(Source data)
(** * ride-sync-app: the real-time synchronisation and alerting layer

    A shallow embedding of the client hooks and components that carry the
    state of a ride:

    - [Api]            : src/lib/api.ts (types, response envelope, alert requests)
    - [AlertSystem]    : src/hooks/use-alert-system.ts
    - [RealTimeUpdates]: src/hooks/use-real-time-updates.ts
    - [LocationSync]   : src/hooks/use-location-sync.ts
    - [MapDashboard]   : the MapDashboard component (anomaly detection, map feed)
    - [GoogleMap]      : the GoogleMap component (marker reconciliation)

    React state cells are fields of a record, a state setter is a function on
    that record, and [setX (prev => ...)] is the functional update it names.
    The values an asynchronous call or a browser API hands back (a settled
    promise, [Date.now()], [Math.random()], a geolocation callback) are
    arguments of the function that consumes them. *)

From Stdlib Require Import ZArith QArith String List Lia.
From Stdlib Require Import DecimalString.
From stdpp Require Import base option list strings gmap fin_maps.

Open Scope Z_scope.

(** JavaScript truthiness of an optional string: [undefined] and the empty
    string are falsy. *)
Definition truthy (s : option string) : bool :=
  match s with
  | None => false
  | Some s => negb (String.eqb s "")
  end.

(** [n.toString()] for an integral number. *)
Definition Z_toString (n : Z) : string := NilZero.string_of_int (Z.to_int n).

(** The argument a [Date] object was built from: [new Date(ms)] or
    [new Date(text)]. *)
Inductive Date : Type :=
| Date_ms (ms : Z)
| Date_text (s : string).

(* ------------------------------------------------------------------ *)
(** ** src/lib/api.ts *)
(* ------------------------------------------------------------------ *)
Module Api.

Inductive AlertType := location_update | status_change | emergency | traffic | system.
Inductive Severity := low | medium | high | critical.

#[global] Instance AlertType_eq_dec : EqDecision AlertType.
Proof. solve_decision. Defined.
#[global] Instance Severity_eq_dec : EqDecision Severity.
Proof. solve_decision. Defined.

(** [interface Alert] *)
Record Alert := {
  id : string;
  rideId : string;
  userId : string;
  type : AlertType;
  message : string;
  severity : Severity;
  createdAt : string;
  readAt : option string;
}.

(** [interface ApiResponse<T>] *)
Record ApiResponse (T : Type) := {
  success : bool;
  data : T;
  resp_message : option string;
  resp_timestamp : string;
}.
Arguments success {T} _.
Arguments data {T} _.
Arguments resp_message {T} _.
Arguments resp_timestamp {T} _.

(** How the promise returned by [request] settles: [request] rethrows a
    failed [fetch] and throws on a response that is not [ok]; otherwise it
    resolves with the decoded envelope. *)
Inductive Settled (T : Type) :=
| Fulfilled (response : ApiResponse T)
| Rejected.
Arguments Fulfilled {T} _.
Arguments Rejected {T}.

(** The JSON body of the two alert posts. *)
Record AlertBody := {
  body_rideId : string;
  body_type : AlertType;
  body_message : string;
  body_severity : Severity;
}.

(** What [request(endpoint, options)] is called with. *)
Record Request := {
  endpoint : string;
  method : string;
  body : option AlertBody;
}.

(** The methods of [ApiClient] that build the alert requests. *)
Definition sendAlert (data : AlertBody) : Request :=
  {| endpoint := "/api/v1/alerts"; method := "POST"; body := Some data |}.

Definition getRideAlerts (rideId : string) : Request :=
  {| endpoint := "/api/v1/rides/" +:+ rideId +:+ "/alerts"; method := "GET"; body := None |}.

Definition sendEmergencyAlert (rideId message : string) : Request :=
  {| endpoint := "/api/v1/alerts/emergency";
     method := "POST";
     body := Some {| body_rideId := rideId;
                     body_type := emergency;
                     body_message := message;
                     body_severity := critical |} |}.

(** [interface User], the fields the ride components read. *)
Record User := {
  user_id : string;
  user_username : string;
  user_email : string;
  user_name : string;
}.

(** Modelled from the spec: [RideMember] is imported from lib/api by the
    presence hook, but its declaration is not part of the sources; the fields
    are the ones MapDashboard reads, typed as MemberPresence describes them
    (optional coordinates and optional last update time). [latitude] and
    [longitude] are [Some] exactly when the JSON value is a number. *)
Record RideMember := {
  member_id : string;
  user : User;
  status : string;
  latitude : option Q;
  longitude : option Q;
  lastLocationUpdate : option string;
}.

(** A call of an [apiClient] method by a hook. [getRideMembers] and
    [updateRideLocation] are called by the hooks; their bodies are not part
    of the sources, so they stay calls by name. *)
Inductive Call :=
| call_sendAlert (data : AlertBody)
| call_getRideAlerts (rideId : string)
| call_sendEmergencyAlert (rideId message : string)
| call_getRideMembers (rideId : string)
| call_updateRideLocation (rideId : string) (latitude longitude : Q).

(** The HTTP request behind a call, for the methods present in the sources. *)
Definition request_of (c : Call) : option Request :=
  match c with
  | call_sendAlert data => Some (sendAlert data)
  | call_getRideAlerts rideId => Some (getRideAlerts rideId)
  | call_sendEmergencyAlert rideId message => Some (sendEmergencyAlert rideId message)
  | call_getRideMembers _ => None
  | call_updateRideLocation _ _ _ => None
  end.

End Api.

(** An [async] function of a hook, up to its single [await]: either it
    returns before calling the backend, or it issues one call and resumes
    with the settled promise, updating the hook state of that later moment. *)
Inductive Task (T S : Type) : Type :=
| Return
| Await (call : Api.Call) (resume : Api.Settled T -> S -> S).
Arguments Return {T S}.
Arguments Await {T S} _ _.

(** Running a task against a backend in one go: the state reached and the
    backend calls made. *)
Definition runTask {T S : Type} (backend : Api.Call -> Api.Settled T)
    (t : Task T S) (s : S) : S * list Api.Call :=
  match t with
  | Return => (s, [])
  | Await call resume => (resume (backend call) s, [call])
  end.

(* ------------------------------------------------------------------ *)
(** ** src/hooks/use-alert-system.ts *)
(* ------------------------------------------------------------------ *)
Module AlertSystem.

Inductive AlertType := info | warning | error | success | emergency.

#[global] Instance AlertType_eq_dec : EqDecision AlertType.
Proof. solve_decision. Defined.

(** [interface Alert] *)
Record Alert := {
  id : string;
  message : string;
  type : AlertType;
  timestamp : Date;
  duration : option Z;
  rideId : option string;
  severity : option Api.Severity;
}.

(** The two state cells of the hook, and the [setTimeout] callbacks that
    [addAlert] has registered: each removes the alert [timer_id] after
    [timer_delay] milliseconds. *)
Record Timer := { timer_id : string; timer_delay : Z }.

Record State := {
  alerts : list Alert;
  serverAlerts : list Api.Alert;
  timers : list Timer;
}.

Definition initial : State :=
  {| alerts := []; serverAlerts := []; timers := [] |}.

Definition setAlerts (f : list Alert -> list Alert) (st : State) : State :=
  {| alerts := f (alerts st); serverAlerts := serverAlerts st; timers := timers st |}.

Definition setServerAlerts (l : list Api.Alert) (st : State) : State :=
  {| alerts := alerts st; serverAlerts := l; timers := timers st |}.

Definition setTimeout (t : Timer) (st : State) : State :=
  {| alerts := alerts st; serverAlerts := serverAlerts st; timers := timers st ++ [t] |}.

(** What one call of [addAlert] reads from the runtime: [Date.now()],
    [Math.random().toString(36).substr(2, 9)] and [new Date()]. *)
Record Env := {
  Date_now : Z;
  Math_random : string;
  new_Date : Z;
}.

Section Hook.
(** The options the hook was called with. *)
Variable rideId_opt : option string.
Variable enableServerSync : bool.

(** [addAlert(message, type = "info", duration = 5000)]; an argument left
    out is [None]. Returns the new alert's id. *)
Definition addAlert (e : Env) (message : string) (type_arg : option AlertType)
    (duration_arg : option Z) (st : State) : string * State :=
  let type := default info type_arg in
  let duration := default 5000 duration_arg in
  let alert :=
    {| id := Z_toString (Date_now e) +:+ Math_random e;
       message := message;
       type := type;
       timestamp := Date_ms (new_Date e);
       duration := Some duration;
       rideId := rideId_opt;
       severity := None |} in
  let st := setAlerts (fun prev => prev ++ [alert]) st in
  let st :=
    if bool_decide (duration > 0)
    then setTimeout {| timer_id := id alert; timer_delay := duration |} st
    else st in
  (id alert, st).

Definition removeAlert (i : string) (st : State) : State :=
  setAlerts (fun prev => filter (fun alert => id alert ≠ i) prev) st.

Definition clearAllAlerts (st : State) : State :=
  setAlerts (fun _ => []) st.

(** A registered timer fires: its callback calls [removeAlert]. *)
Definition fireTimer (t : Timer) (st : State) : State :=
  removeAlert (timer_id t) st.

(** [sendServerAlert(message, type, severity = "medium")] *)
Definition sendServerAlert (e : Env) (message : string) (type : Api.AlertType)
    (severity_arg : option Api.Severity) : Task Api.Alert State :=
  let severity := default Api.medium severity_arg in
  match truthy rideId_opt, rideId_opt with
  | true, Some rideId =>
      Await
        (Api.call_sendAlert {| Api.body_rideId := rideId;
                               Api.body_type := type;
                               Api.body_message := message;
                               Api.body_severity := severity |})
        (fun settled st =>
           match settled with
           | Api.Fulfilled response =>
               if Api.success response
               then snd (addAlert e message
                           (Some (if decide (type = Api.emergency) then emergency else info))
                           (Some 0) st)
               else st
           | Api.Rejected =>
               snd (addAlert e "Failed to send alert to server" (Some error) None st)
           end)
  | _, _ => Return
  end.

(** [sendEmergencyAlert(message)] *)
Definition sendEmergencyAlert (e : Env) (message : string) : Task Api.Alert State :=
  match truthy rideId_opt, rideId_opt with
  | true, Some rideId =>
      Await
        (Api.call_sendEmergencyAlert rideId message)
        (fun settled st =>
           match settled with
           | Api.Fulfilled response =>
               if Api.success response
               then snd (addAlert e ("EMERGENCY: " +:+ message) (Some emergency) (Some 0) st)
               else st
           | Api.Rejected =>
               snd (addAlert e "Failed to send emergency alert" (Some error) None st)
           end)
  | _, _ => Return
  end.

(** The four predefined alerts. Each adds its local alert at once and, when
    server sync is on, calls [sendServerAlert] without awaiting it: the
    result is the state after the local alert and the sender's task. [e] is
    what the local [addAlert] reads from the runtime, [e'] what the sender's
    [addAlert] reads later. *)
Definition showLocationAlert (e e' : Env) (memberName action : string) (st : State)
    : State * Task Api.Alert State :=
  let message := memberName +:+ " " +:+ action in
  ((addAlert e message (Some info) None st).2,
   if enableServerSync
   then sendServerAlert e' message Api.location_update (Some Api.low)
   else Return).
Lemma copies_to_numpy_placed fn (items : list value) :
  (forall a, In (VArr a) items -> space a = Host) ->
  forall idx, copies_to_numpy fn idx items = [].
Proof.
  induction items as [|v items IH]; intros Hsp idx; [reflexivity|].
  assert (Hrest : forall i, copies_to_numpy fn i items = [])
    by (apply IH; intros a Ha; apply Hsp; now right).
  destruct v; simpl; try apply Hrest.
  rewrite Hrest. unfold is_cupy. rewrite (Hsp a) by now left. reflexivity.
Qed.

(** X6: conversion of the result is skipped where there is nothing to
    convert.  For a tuple or list output of length other than 1 whose arrays
    all live in the requested space already, the call returns a list of the
    very items the kernel returned, and the kernel's call is the last event
    of the trace: no copy is made and nothing is logged. *)
Theorem on_gpu_nothing_to_convert (func : kernel) (args : list value) (kwargs : dict)
    (sp : MemorySpace) (output : value) (items : list value) :
  dict_get "return_space" kwargs = Some (VStr (space_name sp)) ->
  run func (map to_cupy args) (dict_remove "return_space" kwargs) = Ok output ->
  output = VTuple items \/ output = VList items ->
  List.length items <> 1 ->
  (forall a, In (VArr a) items -> space a = sp) ->
  outcome (on_gpu func args kwargs) = Ok (VList items) /\
  events (on_gpu func args kwargs) =
    copies_to_cupy ConvertingArgToCupy (name func) 0 args
      ++ [LogDebug (name func) (ReturnSpaceRequested (VStr (space_name sp)));
          Call (map to_cupy args) (dict_remove "return_space" kwargs)].
Proof.
  intros Hget Hrun Hseq Hlen Hsp.
  rewrite (on_gpu_returning _ _ _ _ Hget Hrun), normalise_eq.
  assert (Hn : py_len output = Ok (List.length items)) by (destruct Hseq; subst; reflexivity).
  assert (Hit : py_iter output = Ok items) by (destruct Hseq; subst; reflexivity).
  assert (Harr : isinstance_ndarray output = false) by (destruct Hseq; subst; reflexivity).
  rewrite Hn, Hit, Harr. apply Nat.eqb_neq in Hlen. rewrite Hlen.
  cbn [orb events outcome fst snd]. rewrite (@map_to_space_placed _ _ Hsp).
  split; [reflexivity|]. do 3 f_equal.
  destruct sp; cbn [item_copies].
  - now apply copies_to_numpy_placed.
  - now apply copies_to_cupy_placed.
Qed.

Lemma on_gpu_nothing_to_convert_witness :
  outcome (on_gpu (kernel_const (VTuple [VArr device_buf; VInt 1])) []
                  [("return_space", VStr "gpu")])
  = Ok (VList [VArr device_buf; VInt 1]).
Proof.
  apply (on_gpu_nothing_to_convert (kernel_const (VTuple [VArr device_buf; VInt 1])) []
           [("return_space", VStr "gpu")] (sp := Device)
           (output := VTuple [VArr device_buf; VInt 1])
           (items := [VArr device_buf; VInt 1]));
    [reflexivity | reflexivity | now left | discriminate |].
  intros a [H|[H|[]]]; [now inversion H | discriminate].
Defined.

Lemma map_to_space_keys (sp : MemorySpace) (entries : dict) :
  map (to_space sp) (dict_keys entries) = dict_keys entries.
Proof.
  unfold dict_keys. rewrite map_map. apply map_ext. intros kv. now destruct sp.
Qed.

Lemma item_copies_keys fn (sp : MemorySpace) (entries : dict) :
  item_copies fn sp (dict_keys entries) = [].
Proof.
  destruct sp; cbn [item_copies].
  - apply copies_to_numpy_placed. intros a Ha. unfold dict_keys in Ha.
    apply in_map_iff in Ha. destruct Ha as (kv & Hkv & _). discriminate.
  - apply copies_to_cupy_placed. intros a Ha. unfold dict_keys in Ha.
    apply in_map_iff in Ha. destruct Ha as (kv & Hkv & _). discriminate.
Qed.

Lemma buffers_keys (entries : dict) : buffers (VList (dict_keys entries)) = [].
Proof.
  cbn [buffers]. unfold dict_keys.
  induction entries as [|kv entries IH]; [reflexivity|exact IH].
Qed.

§ **Exercise goal**
Among the entries above, say how many lines hold the word "then". No other words belong in the answer.

§ **Answer to this task**
5